We necessarily soundbite and re-translate Scripture to fit into 140 characters or make use of popular hashtags. And while on the one hand, that increases
the distribution of the Word in our modern world, it’s also taking something away - we don’t gain a comprehensive understanding of this complex book
when we snip it down to only the pieces we want to read, and only one bit at a time.
Don’t forget, people with agendas to debunk Christianity also have access to the Bible and social media, and they use soundbites, too.
That doesn’t mean we should stop sharing. It just means we can’t take for granted that the boundaries of social media will never allow us to fully capture
the power and mystery of God’s Word, and that every Bible verse soundbite likely includes some degree of personal interpretation, for better or worse.
Facebook makes us depressed.
Finally, there’s the argument that social media itself is a bit poisonous.
A study conducted this year by the University of Michigan conﬁrmed results found in an older study that “social networks make us anti-social,” that the more time we
spend on the Internet - and Facebook in particular - the lonelier and more depressed we feel. The theory is that when we review Facebook, we compare our friends’
highlight reels with our realities - which isn’t fair, but it’s what we do. And it leads to negativity, resentment, isolation, alienation.
Which is the opposite of the outcome we hope to achieve with our online evangelism efforts.
So, how do we
reimagine the Word?
It would be nice to have a tidy bullet point list of new and creative ways we can pair technology with the Bible to solve this challenge of Bible engagement and cultural
impact. But there is no pat answer. We need to explore and solve this together. And so I offer this charge:
How can we - the Church, Christian leaders who are focused on how we should use technology to better meet the needs of God’s people - how can we, creatively and
locally, lock into the power of God’s Word to reimagine how we communicate it in this digital age?
I offer only a few guidelines for this process and exploration:
Revere the Word.
Remember your reverence for Scripture. Don’t mistake words for THE WORD. John 1:1 reminds us that the Word was God. So, let us revere Scripture and
worship God in so doing.
Read your Bible. That is an excellent way to honor it.
Study and share not just the verses, but the context, the history, the complexity. And don’t over-interpret. Let the Holy Spirit speak.
Pursue authentic relationship.
Multiple verses in Scripture remind us that the Word lives in each of us; so don’t mistake engaging with Bible text for engaging with the Word as
manifested in each other.
Don’t hit the send button on an email or tweet when what you need to do is pick up the phone and talk to your friend in need; don’t substitute a status
update for meaningful relationship.
Don’t just broadcast when you can disciple.

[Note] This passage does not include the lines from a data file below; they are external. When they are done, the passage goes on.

(** The loop does not return while an image is wanted: no day ever
    yields one. *)
Lemma seed_loop_ret (E : env) (fuel : nat) :
  forall (d left : Z) (images l : list string) (w w' : world),
    seed_loop E fuel d left images w = (Ret l, w') ->
    left <= 0 /\ l = images /\ w' = w.
Proof.
  induction fuel as [|fuel IH]; intros d left images l w w' H;
    cbn [seed_loop] in H;
    (destruct (Z.gtb_spec left 0) as [Hpos|Hle];
     [| inversion H; subst; auto with zarith]).
  - discriminate H.
  - exfalso. revert H.
    unfold bind at 1. unfold get_globals at 1.
    destruct (now E - (d + 1) <? 1); [discriminate|].
    unfold bind at 1. rewrite download_site_result.
    set (w1 := MkWorld _ _ _ _).
    assert (Hstep : forall t,
               text_eq_str t "error" = false ->
               (if text_eq_str t "error"
                then seed_loop E fuel (d + 1) left images
                else
                  seed_filename <- get_image E t ;;
                  match seed_filename with
                  | Some f =>
                      resize_image E f ;;;
                      seed_loop E fuel (d + 1) (left - 1) (images ++ [f])
                  | None => seed_loop E fuel (d + 1) left images
                  end) w1 <> (Ret l, w')).
    { intros t Ht. rewrite Ht. unfold bind at 1.
      destruct (get_image_result E t w1) as [Hg|[e Hg]]; rewrite Hg.
      - intros H. apply IH in H. lia.
      - discriminate. }
    destruct (http_get E _) as [b|code|]; [| |discriminate].
    + apply Hstep. reflexivity.
    + apply Hstep. reflexivity.
Qed.

(** X24.  The seeding loop returns only when no image is wanted, and
    then at once, with the list it was given: a day with a picture ends
    it with an exception, a day without leaves the count as it is. *)
Theorem seed_loop_returns_only_without_demand (E : env) (fuel : nat)
    (d left : Z) (images l : list string) (w w' : world) :
  seed_loop E fuel d left images w = (Ret l, w') ->
  left <= 0 /\ l = images /\ w' = w.
Proof. apply seed_loop_ret. Qed.

Lemma seed_loop_returns_only_without_demand_witness :
  let w := Scenario.start (Scenario.config "default" true 0) [] in
  0 <= 0 /\ ["backgrounds/m31.png"] = ["backgrounds/m31.png"] /\ w = w.
Proof.
  intros w.
  apply (seed_loop_returns_only_without_demand Scenario.refusing_site 5 0 0
           ["backgrounds/m31.png"] ["backgrounds/m31.png"] w w).
  reflexivity.
Defined.

(** X20.  When every day from [d + 1] back to day 1 is passed over, the
    loop fetches the page of each of them, one day after the other, and
    ends with the [OverflowError] of line 365: the day before day 1 is
    no date. *)
Theorem seed_loop_ends_before_day_one (E : env) (g : settings) (n : nat) :
  forall (fuel : nat) (d left : Z) (images : list string) (w : world),
    globals w = g ->
    0 < left ->
    now E - d - 1 = Z.of_nat n ->
    (forall k, d < k < now E -> skipped_day E g k) ->
    (n < fuel)%nat ->
    seed_loop E fuel d left images w
    = (Raise OverflowError,
       MkWorld (globals w) (files w) (dirs w)
         (trace w
          ++ map (fun k => EvGet (seed_page E g (d + Z.of_nat k)))
               (seq 1 n))).
Proof.
  induction n as [|n IH]; intros fuel d left images w Hg Hleft Hn Hskip Hfuel;
    (destruct fuel as [|fuel]; [lia|]).
  - cbn [seed_loop].
    replace (left >? 0) with true by (symmetry; apply Z.gtb_lt; lia).
    unfold bind at 1. unfold get_globals at 1.
    replace (now E - (d + 1) <? 1) with true
      by (symmetry; apply Z.ltb_lt; lia).
    cbn [seq map]. rewrite app_nil_r. destruct w; reflexivity.
  - rewrite seed_loop_skip;
      [| exact Hleft | lia | rewrite Hg; apply Hskip; lia].
    set (w1 := MkWorld (globals w) (files w) (dirs w)
                 (trace w ++ [EvGet (seed_page E (globals w) (d + 1))])).
    rewrite (IH fuel (d + 1) left images w1 Hg Hleft);
      [| lia | intros k Hk; apply Hskip; lia | lia].
    subst w1. cbn [globals files dirs trace]. f_equal. f_equal.
    rewrite <- app_assoc. f_equal. rewrite Hg.
    change (seq 1 (S n)) with (1%nat :: seq 2 n).
    cbn [map app]. f_equal.
    rewrite <- (seq_shift n 1), map_map. apply map_ext. intros k.
    do 2 f_equal. lia.
Qed.
Lemma readLine_connection (k : nat) (name : string) (r : room) (c : nat) :
  (1 <= k <= 6)%nat -> In name rooms -> (c < 6)%nat ->
  readLine (r, c) (connectionLine k name)
  = Ok ({| roomName := roomName r; roomType := roomType r;
           roomConnections := upd c (text name) (roomConnections r) |}, S c).
Proof.
  intros Hk H Hc. apply Nat.ltb_lt in Hc.
  assert (Hread : readLine (r, c) (connectionLine k name)
    = if (c <? 6)%nat then
        Ok ({| roomName := roomName r; roomType := roomType r;
               roomConnections := upd c (text name) (roomConnections r) |},
            S c)
      else Fault (IndexOutOfBounds "roomConnections" (Z.of_nat c))).
  { assert (Hcases : (k = 1 \/ k = 2 \/ k = 3 \/ k = 4 \/ k = 5 \/ k = 6)%nat)
      by lia.
    clear Hc.
    destruct Hcases as [->|[->|[->|[->|[->| ->]]]]]; each_room H. }
  rewrite Hread, Hc. reflexivity.
Qed.

Lemma upd_middle {A : Type} (l1 l2 : list A) (x v : A) :
  upd (length l1) v (l1 ++ x :: l2) = l1 ++ v :: l2.
Proof. induction l1 as [|y l1 IH]; cbn; [reflexivity | rewrite IH; reflexivity]. Qed.

Lemma connectionNames_some (names : list string) (n : nat) :
  connectionNames (map text names ++ repeat None n) = names.
Proof.
  induction names as [|x names IH]; cbn.
  - destruct n; reflexivity.
  - rewrite IH. reflexivity.
Qed.

(** The connection lines of a record fill the array from where the
    earlier ones stopped. *)
Lemma readLines_connections (names pre : list string) (r : room)
    (tail : list string) :
  Forall (fun name => In name rooms) names ->
  (length pre + length names <= 6)%nat ->
  roomConnections r = map text pre ++ repeat None (6 - length pre) ->
  readLines (r, length pre) (numberedLines (length pre) names ++ tail)
  = readLines
      ({| roomName := roomName r; roomType := roomType r;
          roomConnections :=
            map text (pre ++ names)
            ++ repeat None (6 - length (pre ++ names)) |},
       (length pre + length names)%nat) tail.
Proof.
  intros Hnames. revert pre r.
  induction Hnames as [|name names Hname _ IH]; intros pre r Hlen Hconns.
  - cbn [numberedLines app length]. rewrite app_nil_r, Nat.add_0_r.
    rewrite <- Hconns. destruct r; reflexivity.
  - cbn [numberedLines app readLines length] in *.
    rewrite readLine_connection by (auto; lia). cbn [bind].
    replace (S (length pre)) with (length (pre ++ [name]))
      by (rewrite length_app; cbn [length]; lia).
    rewrite IH.
    + cbn [roomName roomType]. rewrite <- app_assoc. cbn [app].
      f_equal. f_equal. rewrite length_app. cbn [length]. lia.
    + rewrite length_app. cbn [length]. lia.
    + cbn [roomConnections]. rewrite Hconns.
      replace (6 - length pre)%nat with (S (6 - length (pre ++ [name])))
        by (rewrite length_app; cbn [length]; lia).
      cbn [repeat]. rewrite <- (length_map text pre) at 1.
      rewrite upd_middle, map_app, <- app_assoc. reflexivity.
Qed.

Lemma numberedLines_whole (k : nat) (names : list string) :
  Forall (fun name => In name rooms) names ->
  (k + length names <= 6)%nat ->
  Forall wholeLine (numberedLines k names).
Proof.
  intros H. revert k.
  induction H as [|c cs Hc _ IH]; intros k Hk; cbn [numberedLines length] in *;
    constructor.
  - apply connectionLine_whole; [lia | exact Hc].
  - apply IH. lia.
Qed.

(** [readFile] gives back the record a file of the format was written
    from. *)
Lemma readFile_serializeRoom (r : roomRecord) :
  In (recName r) rooms ->
  Forall (fun name => In name rooms) (recConnections r) ->
  (length (recConnections r) <= 6)%nat ->
  In (recType r) ["START_ROOM"; "MID_ROOM"; "END_ROOM"] ->
  readFile (serializeRoom r) = Ok (roomOfRecord r).
Proof.
  intros Hname Hconns Hlen Htype.
  assert (Hwhole : Forall wholeLine (recordLines r)).
  { unfold recordLines. constructor; [apply nameLine_whole; exact Hname|].
    apply Forall_app. split.
    - apply numberedLines_whole; [exact Hconns | exact Hlen].
    - constructor; [apply typeLine_whole; exact Htype | constructor]. }
  unfold readFile, linesOf, serializeRoom.
  rewrite fileLines_flatten by (auto using flatten_length).
  unfold recordLines. cbn [readLines].
  rewrite readLine_name by exact Hname. cbn [bind].
  rewrite (readLines_connections (recConnections r) [] _ _ Hconns Hlen)
    by reflexivity.
  cbn [readLines app length roomName roomType Nat.add].
  rewrite readLine_type by exact Htype. cbn [bind fst]. reflexivity.
Qed.

(** Every record of at most six connections is the record of a room
    [setupRoomFiles] can be handed: the room is file 0, its connections
    are the rooms 1, 2, ... in the row of the matrix. *)
Lemma record_is_written (r : roomRecord) :
  (length (recConnections r) <= 6)%nat ->
  In (recType r) ["START_ROOM"; "MID_ROOM"; "END_ROOM"] ->
  exists selectedRooms g fileNum typeDrawn,
    indexable selectedRooms g fileNum /\
    recordOf selectedRooms g fileNum typeDrawn = r.
Proof.
  intros Hlen Htype. destruct r as [name conns type].
  cbn [recConnections recType] in *.
  set (k := length conns).
  exists (name :: conns ++ repeat ""%string (6 - k)).
  exists ((-1 :: map Z.of_nat (seq 1 k) ++ repeat (-1) (6 - k))%Z
          :: repeat (repeat (-1)%Z 7) 6).
  exists 0%nat.
  exists (if String.eqb type "START_ROOM" then 0
          else if String.eqb type "END_ROOM" then 6 else 1)%Z.
  assert (Hcases : (k = 0 \/ k = 1 \/ k = 2 \/ k = 3 \/ k = 4 \/ k = 5
                    \/ k = 6)%nat) by (unfold k; lia).
  split.
  - split; [|split; [lia|]].
    + cbn [length]. rewrite length_app, repeat_length. fold k. lia.
    + intros connection Hc.
      destruct Hcases as [->|[->|[->|[->|[->|[->| ->]]]]]];
        do 7 (destruct connection as [|connection]; [cbn; lia|]); lia.
  - assert (Ht : roomTypeName
                   (if String.eqb type "START_ROOM" then 0
                    else if String.eqb type "END_ROOM" then 6 else 1)%Z
                 = type).
    { cbn in Htype. destruct Htype as [<-|[<-|[<-|[]]]]; reflexivity. }
    unfold recordOf. rewrite Ht. f_equal. unfold k in *.
    destruct conns as [|c1 [|c2 [|c3 [|c4 [|c5 [|c6 [|c7 conns]]]]]]];
      try reflexivity.
    cbn [length] in Hlen. lia.
Qed.
(** [getPreviewDetails] on a supported platform without a custom server and
    without a live document: html and markdown files can be previewed. *)
Definition details : Editor -> PreviewDetails :=
  getPreviewDetails (fun s => s) "https://phcode.dev/" Scenario.PREVIEW_BASE_URL
    "Heading" "Span" "No preview" "Nothing to preview" "Excluded" "Excluded from {0}"
    (fun template arg => String_replace template "{0}" arg)
    true Scenario.projectRoot relative (fun _ => None) false EmptyString false
    Scenario.isMarkdownFile (fun p => Js.endsWith p ".svg") (fun p => Js.endsWith p ".html")
    (fun p => Js.endsWith p ".html" || Scenario.isMarkdownFile p) None.

End Cases.

(** * Properties *)

(** ** The helpers on small inputs *)

Example endsWith_html : Js.endsWith "/proj/index.html" ".html" = true.
Proof. reflexivity. Qed.

Example endsWith_longer_suffix : Js.endsWith "html" ".html" = false.
Proof. reflexivity. Qed.

Example html_family_is_case_sensitive :
  is_html_family "/proj/a.php" = true /\ is_html_family "/proj/a.HTML" = false
  /\ is_html_family "/proj/a.htmlx" = false.
Proof. repeat split. Qed.

Example includes_empty_pattern : Js.includes "abc" EmptyString = true.
Proof. reflexivity. Qed.

Example strip_byte_order_mark :
  strip_leading_zero_width (utf8_3 239 187 191 ++ "# Hi") = "# Hi"
  /\ strip_leading_zero_width "# Hi" = "# Hi".
Proof. split; reflexivity. Qed.

Example popout_url_parses :
  Scenario.URL_new (Scenario.popout_url_of "/proj/old.html")
  = Some (mkURL (Scenario.url_of "/proj/old.html") (AsParsed "phcodeLivePreview=true")
             [("phcodeLivePreview", "true")] EmptyString)
  /\ Scenario.URL_href
       (URL_delete_param PHCODE_LIVE_PREVIEW_QUERY_PARAM
          (mkURL (Scenario.url_of "/proj/old.html") (AsParsed "phcodeLivePreview=true")
             [("phcodeLivePreview", "true")] EmptyString))
     = Scenario.url_of "/proj/old.html".
Proof. split; reflexivity. Qed.

Example allowlist_lookup :
  TRUSTED_ORIGINS_lookup "https://phcode.dev" = true
  /\ TRUSTED_ORIGINS_lookup "https://evil.example" = false
  /\ TRUSTED_ORIGINS_lookup "https://phcode.dev.evil.example" = false
  /\ TRUSTED_ORIGINS_lookup "null" = false
  /\ TRUSTED_ORIGINS_lookup "constructor" = true
  /\ trusted_origin "constructor" = false.
Proof. repeat split. Qed.

(** ** Content resolution *)

Section ResolverFacts.

Variable _documentKey : string -> string.
Variable isMarkdownFile : string -> bool.
Variable getRemoteScript : string.
Variable URL_new : string -> option URL.
Variable URL_href : URL -> string.
Variable render_redirect : string -> string.
Variable marked_parse : string -> string.
Variable render_markdown : string -> string.

Local Abbreviation instrumented :=
  (_getInstrumentedContent _documentKey getRemoteScript URL_new URL_href render_redirect).
Local Abbreviation resolve :=
  (getContent _documentKey isMarkdownFile getRemoteScript URL_new URL_href
     render_redirect marked_parse render_markdown).

(** The guard of [_getInstrumentedContent]: outside the project root the
    answer is the null response, whatever the overlay, the live documents,
    the open documents and the disk hold. *)
Lemma instrumented_outside_project srv ed p url :
  isWithinProject ed p = false ->
  instrumented srv ed p url
  = (Resolved (mkResponse (_documentKey p) None None),
     [ConsoleError "Security issue prevented: Live preview tried to access non project resource!!!"]).
Proof.
  intros Hout. unfold _getInstrumentedContent. now rewrite Hout.
Qed.

(** [getContent] hands over to [_getInstrumentedContent] once its own
    guards and the markdown tier are passed. *)
Lemma getContent_delegates srv ed p url :
  Js.startsWith url (_baseUrl srv) = true ->
  markdown_tier isMarkdownFile ed p = false ->
  resolve (Some srv) ed p url = instrumented srv ed p url.
Proof.
  intros Hbase Hmd. unfold getContent.
  rewrite Hbase. cbn [negb]. unfold markdown_tier, currentFile in Hmd.
  now rewrite Hmd.
Qed.
(* ===== verification/Stream.v ===== *)
(** * Frame reassembly (internal/protocol/stream.go)

    [StreamBuffer] accumulates the bytes read from a TCP connection and cuts
    them into frames. The model keeps the backing array of the slice [b.buf]
    explicit, because [Write] compacts it in place when it would overflow its
    capacity and [NextRef] returns a view into it instead of a copy. Lengths and
    offsets of the Go code are [int]s: the two places where a length taken from
    the wire enters the arithmetic go through [go_int].

    The second half gives the abstract parser [spec_next] over byte strings,
    proves that [NextRef] refines it, and derives that a stream of frames is
    delivered intact however TCP splits it into reads. *)

From S2P Require Import Prelude.
From S2P Require Import Words.
From S2P Require Import Packet.

(** ** Data *)

(** [buf] is [arr[:len]], its capacity is the length of [arr]. *)
Record StreamBuffer := mkStream {
  sb_arr : list byte;
  sb_len : nat;
  sb_off : nat;
  sb_maxPayload : Z
}.

Definition sb_buf (b : StreamBuffer) : list byte := take (sb_len b) (sb_arr b).
Definition sb_cap (b : StreamBuffer) : nat := length (sb_arr b).

(** A frame whose payload is the view [arr[fr_start : fr_start + fr_len]]. *)
Record FrameRef := mkFrameRef {
  fr_Header : PacketHeader;
  fr_start : nat;
  fr_len : nat
}.

(** A frame that owns its payload. *)
Record Frame := mkFrame {
  f_Header : PacketHeader;
  f_Payload : list byte
}.

#[export] Instance Frame_eq_dec : EqDecision Frame.
Proof. solve_decision. Defined.

(** The three shapes of Go's [(frame, ok, err)]. *)
Inductive next_result (F : Type) :=
| NextErr (e : protocol_error)
| NextNone
| NextFrame (f : F).
Arguments NextErr {F} e.
Arguments NextNone {F}.
Arguments NextFrame {F} f.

The Church is the antidote to
isolation and alienation.
Finally, remember that the Church is the antidote to the isolation and alienation of this digital age. Multiple times in Scripture (like Hebrews 10:24-25),
God commands us to pursue true community. The church was built, by Christ, to bring us into communion with him and with each other. Because God
knows that we are better together, that in a community of authentic relationships guided by his Word, we mend each other’s brokenness, and we have
both the mandate and privilege of building one another up, of engaging with the Word of God that we find not just in the Bible, but in each other. And so
we have the right tool!
…so is my word that goes out from my mouth:
It will not return to me empty, but will
accomplish what I desire and achieve the
purpose for which I sent it.
Isaiah 55:11 (NIV)
God is in control, friends. His Word is ﬂawless. Fear not, trust him. God’s Word, in whatever form it takes, will without fail accomplish his purpose.